Return exactly the span of lines in the following data that opens with the line containing "delim ← luaL_checkstring 2;" and closes with the line containing "Definition Lua_TableSlice : M". Include nothing else.

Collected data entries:
- - - -

(** ** The functions on text *)

Definition push_text (s : bytes) : M nat := _ ← push (LStr s); mret 1%nat.
(** [luaL_checklstring]: with the bytes after a zero byte. *)
Definition luaL_checklstring (idx : Z) : M bytes :=
  there ← on_stack idx;
  if negb there then lift (Throw argument_error) else
  s ← lua_tolstring idx;
  match s with Some s => mret s | None => lift (Throw argument_error) end.
Definition Lua_Split : M nat :=
  s ← luaL_checkstring 1;
  delimiter ← luaL_checkstring 2;
  pieces ← lift (split_text (S (length s)) delimiter s);
  _ ← push_list (LStr <$> pieces);
  mret 1%nat.
Definition Lua_Trim : M nat := s ← luaL_checkstring 1; push_text (trim s).
Definition Lua_LTrim : M nat := s ← luaL_checkstring 1; push_text (ltrim s).
Definition Lua_RTrim : M nat := s ← luaL_checkstring 1; push_text (rtrim s).
Definition Lua_StartsWith : M nat := s ← luaL_checkstring 1; p ← luaL_checkstring 2; _ ← push (LBool (prefixb p s)); mret 1%nat.
Definition Lua_EndsWith : M nat := s ← luaL_checkstring 1; suf ← luaL_checkstring 2; _ ← push (LBool (endswith s suf)); mret 1%nat.
Definition check_table (idx : Z) : M positive :=
  there ← on_stack idx;
  if negb there then lift (Throw argument_error) else
  v ← value_at idx;
  match v with LTable r => mret r | _ => lift (Throw argument_error) end.
(** The elements that are text or numbers, each but the first element after
    [delim]. *)
Fixpoint join_loop (delim : bytes) (ks : list Z) (result : bytes) : M bytes :=
  match ks with
  | [] => mret result
  | i :: ks =>
      _ ← lua_rawgeti 1 i;
      val ← lua_tostring (-1);
      _ ← lua_pop 1;
      join_loop delim ks (match val with Some val => result ++ (if 1 <? i then delim else []) ++ val | None => result end)
  end.
Definition Lua_Join : M nat :=
  r ← check_table 1;
  delim ← luaL_checkstring 2;
  t ← lookup r;
  result ← join_loop delim (indices (i32 (objlen t))) [];
  push_text (upto_nul result).

(** ** The functions on tables *)

Fixpoint contains_loop (x : option lval) (ks : list Z) : M bool :=
  match ks with
  | [] => mret false
  | i :: ks =>
      _ ← lua_rawgeti 1 i;
      v ← value_at (-1);
      _ ← lua_pop 1;
      if match x with Some x => equal v x | None => false end then mret true else contains_loop x ks
  end.
Definition Lua_TableContains : M nat :=
  r ← check_table 1;
  t ← lookup r;
  x ← gets (λ w, slot 2 (stack w));
  b ← contains_loop x (indices (i32 (objlen t)));
  _ ← push (LBool b);
  mret 1%nat.
(** The loop up to [INT_MAX] would increment past it. *)
Definition slice_indices (start end_ : Z) : outcome (list Z) :=
  if end_ <? start then Ok [] else
  if end_ =? INT_MAX then UB else Ok ((λ i, start + Z.of_nat i) <$> seq 0 (Z.to_nat (end_ - start + 1))).
Definition Lua_TableSlice : M nat :=
  r ← check_table 1;
  start ← luaL_checkinteger tonumber 2;
  t ← lookup r;
  third ← gets (λ w, slot 3 (stack w));
  end_ ← match third with Some LNil | None => mret (objlen t) | _ => luaL_checkinteger tonumber 3 end;
  ks ← lift (slice_indices (i32 start) (i32 end_));
  _ ← lua_createtable;
  _ ← run_all (zip_with (λ index i, _ ← lua_rawgeti 1 i; lua_rawseti (-2) index) (indices (len ks)) ks);
  mret 1%nat.
(** [while (lua_next(L, idx) != 0)] with a counter from one. *)
Fixpoint each_entry (idx : Z) (body : Z → M ()) (fuel : nat) (index : Z) : M () :=
  match fuel with
  | O => lift NoFuel
  | S fuel => more ← lua_next idx; if negb more then mret tt else _ ← body index; each_entry idx body fuel (index + 1)
  end.
Definition store_key (index : Z) : M () := _ ← lua_pop 1; _ ← lua_pushvalue (-1); lua_rawseti (-3) index.
Definition store_value (index : Z) : M () := lua_rawseti (-3) index.
(** [lua_settable] of the new table, which has no metatable, with a copy of the
    key; the key stays. *)
Definition copy_entry (index : Z) : M () := k ← value_at (-2); store_top (-3) k.
(** The entries of the table [r], which is at [idx], go into the table at the
    top. *)
Definition collect (idx : Z) (body : Z → M ()) (r : positive) : M () :=
  t ← lookup r; _ ← push LNil; each_entry idx body (S (length (t_entries t))) 1.
Definition Lua_TableKeys : M nat := r ← check_table 1; _ ← lua_createtable; _ ← collect 1 store_key r; mret 1%nat.
Definition Lua_TableValues : M nat := r ← check_table 1; _ ← lua_createtable; _ ← collect 1 store_value r; mret 1%nat.
Definition Lua_TableMerge : M nat :=
  r1 ← check_table 1;
  r2 ← check_table 2;
  _ ← lua_createtable;
  _ ← collect 1 copy_entry r1;
  _ ← collect 2 copy_entry r2;
  mret 1%nat.

(** ** The other functions *)

Definition Lua_Base64Encode : M nat := input ← luaL_checklstring 1; push_text (Base64Encode input).
Definition Lua_Base64Decode : M nat := input ← luaL_checklstring 1; push_text (Base64Decode input).
Definition Lua_UrlEncode : M nat := input ← luaL_checkstring 1; s ← lift (url_encode input); push_text s.
Definition Lua_UrlDecode : M nat := input ← luaL_checklstring 1; push_text (url_decode input).
Definition Lua_HexEncode : M nat := input ← luaL_checklstring 1; push_text (hex_encode input).
Definition Lua_ToHex : M nat := num ← luaL_checkinteger tonumber 1; push_text (to_hex num).
Definition Lua_UUID : M nat := push_text (uuid_text word1 word2).
Definition Lua_GetBackendPath : M nat :=
  _ ← lua_getglobal index_global #"MILLENNIUM_PLUGIN_SECRET_BACKEND_ABSOLUTE";
  v ← value_at (-1);
  if lua_isstring v then mret 1%nat else _ ← lua_pop 1; _ ← push LNil; mret 1%nat.
End utils.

- - - -

Response to the task:
  delim ← luaL_checkstring 2;
  t ← lookup r;
  result ← join_loop delim (indices (i32 (objlen t))) [];
  push_text (upto_nul result).

(** ** The functions on tables *)

Fixpoint contains_loop (x : option lval) (ks : list Z) : M bool :=
  match ks with
  | [] => mret false
  | i :: ks =>
      _ ← lua_rawgeti 1 i;
      v ← value_at (-1);
      _ ← lua_pop 1;
      if match x with Some x => equal v x | None => false end then mret true else contains_loop x ks
  end.
Definition Lua_TableContains : M nat :=
  r ← check_table 1;
  t ← lookup r;
  x ← gets (λ w, slot 2 (stack w));
  b ← contains_loop x (indices (i32 (objlen t)));
  _ ← push (LBool b);
  mret 1%nat.
(** The loop up to [INT_MAX] would increment past it. *)
Definition slice_indices (start end_ : Z) : outcome (list Z) :=
  if end_ <? start then Ok [] else
  if end_ =? INT_MAX then UB else Ok ((λ i, start + Z.of_nat i) <$> seq 0 (Z.to_nat (end_ - start + 1))).
Definition Lua_TableSlice : M nat :=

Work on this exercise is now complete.